(** C4.  After a successful [Build] with both shape-index attributes on,
    consecutive edge records [i] and [i+1] agree: the begin index of the
    second is the end index of the first, unless the trimming map that
    [Build] received has an entry for edge [i+1] whose begin is trimmed;
    then it is the end index plus one (in the 32 bits of the field). *)
Theorem Build_shape_indices_contiguous
    (recostings : list Recosting) (controller : AttributesController)
    (graphreader : GraphReader) (mode_costing : TravelMode -> option DynamicCost)
    (path : list PathInfo) (origin dest : Location) (through_loc : list Location)
    (interrupted : bool)
    (edge_trimming : option (gmap nat (EdgeTrimmingInfo * EdgeTrimmingInfo)))
    (leg : TripLeg)
    (edge_trimming' : option (gmap nat (EdgeTrimmingInfo * EdgeTrimmingInfo))) :
  Build recostings controller graphreader mode_costing path origin dest
    through_loc interrupted edge_trimming = Some (leg, edge_trimming') ->
  attributes controller kEdgeBeginShapeIndex = true ->
  attributes controller kEdgeEndShapeIndex = true ->
  forall i n1 n2 e1 e2,
    leg_node leg !! i = Some n1 -> leg_node leg !! S i = Some n2 ->
    edge n1 = Some e1 -> edge n2 = Some e2 ->
    exists end_index begin_index,
      end_shape_index e1 = Some end_index /\
      begin_shape_index e2 = Some begin_index /\
      0 <= end_index < 2 ^ 32 /\
      (trimmed_begin edge_trimming (S i) = false -> begin_index = end_index) /\
      (trimmed_begin edge_trimming (S i) = true ->
       begin_index = wrap32 (end_index + 1) /\
       (end_index < 2 ^ 32 - 1 -> begin_index = end_index + 1)).
Proof.
  intros HB Hbeg Hend i n1 n2 e1 e2 H1 H2 He1 He2.
  assert (exists nodes final,
            strip <$> leg_node leg = strip <$> (nodes ++ [final]) /\
            edge final = None /\
            forall i n1 n2 e1 e2,
              nodes !! i = Some n1 -> nodes !! S i = Some n2 ->
              edge n1 = Some e1 -> edge n2 = Some e2 ->
              shape_link controller edge_trimming (S i) e1 e2)
    as (nodes & final & Hstrip & Hfinal & Hlinks).
  { destruct (Build_cases _ _ _ _ _ _ _ _ _ _ _ _ HB)
      as [[Hlen (pb & locs & sn & sp & ep & es & sv & ev & Hs)]
         |[Hlen (locs & sn & sp & ep & sv & ev & Hm)]].
    - destruct (build_single_spec _ _ _ _ _ _ _ _ _ _ _ _ _ _ Hs)
        as (first & final & l & Hf & _ & Hl & Hstrip & _).
      exists [first], final. split_and!; [done..|]. by intros [|?].
    - destruct (build_multi_spec _ _ _ _ _ _ _ _ _ _ _ _ _ _ _ Hm)
        as (st & final & l & Hinv & Hl & Hstrip & _).
      exists (bs_node st), final. by destruct Hinv. }
  destruct (strip_fmap_lookup _ _ _ _ Hstrip H1) as (m1 & Hm1 & Hs1).
  destruct (strip_fmap_lookup _ _ _ _ Hstrip H2) as (m2 & Hm2 & Hs2).
  rewrite (strip_edge _ _ Hs1) in He1. rewrite (strip_edge _ _ Hs2) in He2.
  assert (S i < length nodes)%nat as Hlt.
  { destruct (decide (S i < length nodes)%nat) as [|Hge]; [done|].
    apply lookup_lt_Some in Hm2 as Hb. rewrite length_app in Hb. simpl in Hb.
    rewrite lookup_app_r in Hm2 by lia.
    replace (S i - length nodes)%nat with O in Hm2 by lia.
    injection Hm2 as <-. congruence. }
  rewrite lookup_app_l in Hm1, Hm2 by lia.
  destruct (Hlinks _ _ _ _ _ Hm1 Hm2 He1 He2) as (end_index & Hr & He & Hb).
  unfold value_if in He, Hb. rewrite Hend in He. rewrite Hbeg in Hb.
  eexists _, _. split_and!; [done|done|lia|lia| |].
  - intros Ht. by rewrite Ht.
  - intros Ht. rewrite Ht. split; [done|]. intros. apply wrap32_succ. lia.
Qed.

_ _ _ _

■ **Exercise goal**:
Go to the line holding "as (first &" in the entries above and return it, along with every line after it, exactly as written.

■ **Your solution**:
        as (first & final & l & Hf & _ & Hl & Hstrip & _).
      exists [first], final. split_and!; [done..|]. by intros [|?].
    - destruct (build_multi_spec _ _ _ _ _ _ _ _ _ _ _ _ _ _ _ Hm)
        as (st & final & l & Hinv & Hl & Hstrip & _).
      exists (bs_node st), final. by destruct Hinv. }
  destruct (strip_fmap_lookup _ _ _ _ Hstrip H1) as (m1 & Hm1 & Hs1).
  destruct (strip_fmap_lookup _ _ _ _ Hstrip H2) as (m2 & Hm2 & Hs2).
  rewrite (strip_edge _ _ Hs1) in He1. rewrite (strip_edge _ _ Hs2) in He2.
  assert (S i < length nodes)%nat as Hlt.
  { destruct (decide (S i < length nodes)%nat) as [|Hge]; [done|].
    apply lookup_lt_Some in Hm2 as Hb. rewrite length_app in Hb. simpl in Hb.
    rewrite lookup_app_r in Hm2 by lia.
    replace (S i - length nodes)%nat with O in Hm2 by lia.
    injection Hm2 as <-. congruence. }
  rewrite lookup_app_l in Hm1, Hm2 by lia.
  destruct (Hlinks _ _ _ _ _ Hm1 Hm2 He1 He2) as (end_index & Hr & He & Hb).
  unfold value_if in He, Hb. rewrite Hend in He. rewrite Hbeg in Hb.
  eexists _, _. split_and!; [done|done|lia|lia| |].
  - intros Ht. by rewrite Ht.
  - intros Ht. rewrite Ht. split; [done|]. intros. apply wrap32_succ. lia.
Qed.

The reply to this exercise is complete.